My
friend Jane was sent home to die. The cancer, defeated in her tired
and battered body, had spread to her brain and there was no turning
it back.
She
fought for months, like a tigress protecting her young. There was
always faith and optimism and a smile, a determination to save her
own life. She did everything that was asked of her from nutrition to
supplements to chemotherapy to radiation. She put up with all the
cruel, ugly and painful side effects of treatment. She kept going,
sometimes on nothing but the force of faith and positive thoughts.
She put up with not being able to sleep or eat or walk. There were
times when she didn't have the energy to speak. She fell in love with
her doctor, trusted him and spoke his name with love and gratitude.
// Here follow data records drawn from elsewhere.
Lemma readiness_safety_witness :
  exists st : State WatchModel.t, run [inr CallSubscribe; inl 0; inl 0; inr (CallMarkReady 1); inl 1; inl 1; inl 1] initial = Some st /\
    calls st !! 1 = Some (MarkDone 1 (Some true)) /\ ready (flag st) = true /\ exists j, calls st !! j = Some (SubscribeDone (Some 1%Z)).
Proof.
  destruct (run [inr CallSubscribe; inl 0; inl 0; inr (CallMarkReady 1); inl 1; inl 1; inl 1] (initial (Chan := WatchModel.t))) as [st|] eqn:E;
    [|vm_compute in E; discriminate E].
  exists st. split; [done|]. assert (calls st !! 1 = Some (MarkDone 1 (Some true))) as H1 by (vm_compute in E; by injection E as <-).
  split; [done|]. exact (proj1 (proj2 (readiness_safety st (run_steps _ _ _ E))) 1 1%Z H1).
Defined.

Lemma registered_waiter_released_witness :
  let st0 : State WatchModel.t :=
    {| flag := {| ready := false; next_id := 2; tokens := {[1%Z]}; tx := channel |}; calls := [WaitChanged 0; MarkLock 1] |} in
  exists st, run [inl 1; inl 1] st0 = Some st /\ (calls st !! 0 = Some WaitDone \/ released st 0).
Proof.
  intros st0. destruct (run [inl 1; inl 1] st0) as [st|] eqn:E; [|vm_compute in E; discriminate E]. exists st. split; [done|].
  apply (registered_waiter_released st0 st 0 0).
  - done.
  - done.
  - by right.
  - done.
  - by eapply run_steps.
  - vm_compute in E. by injection E as <-.
  - vm_compute in E. injection E as <-. intros j pc. do 2 (destruct j as [|j]; [by intros [= <-]|]). done.
Defined.

Lemma wait_ready_lost_wakeup_witness :
  exists st : State WatchModel.t, reachable st /\ ready (flag st) = true /\
    forall st', rtc step st st' -> next st' 1 true = None.
Proof.
  destruct (wait_ready_lost_wakeup (Chan := WatchModel.t)) as (st & Hr & Hready & _ & Hst). exists st. split; [done|]. split; [done|].
  intros st' Hs. by destruct (Hst st' Hs) as (seen & _ & Hn).
Defined.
He did everything there was to be done. It wasn't enough. Neither
ever said as much, but I think they both knew. Jane died early this
morning.
And
then there's my friend, Jeff, brought down by a major stroke. It
destroyed the entire left side of his brain and his pre-frontal
cortex. The day following the failed emergency surgery, he was on a
ventilator. His wife signed the DNR order and arranged for a priest
to give him last rites. He never had a chance to fight back, the
doctors admitted, with that kind of irreversible damage, he was brain
dead the very moment it happened. It became a matter of
technicalities and life support and yesterday, ten days after it
happened, he died.
With
the exception of the friends and families of both of these good
people, the world will continue to spin and life will go on. As
unfair and tragic and heartbreaking as their deaths are, that's how
it works. We all leave survivors. It's left me feeling angry and
numb and wanting answers I'll never get.
Jane
leaves a sister, a daughter and two sons. She was 61.
Jeff
leaves a wife and a son. He was 59.
I'm
drowning in gratitude just to be alive.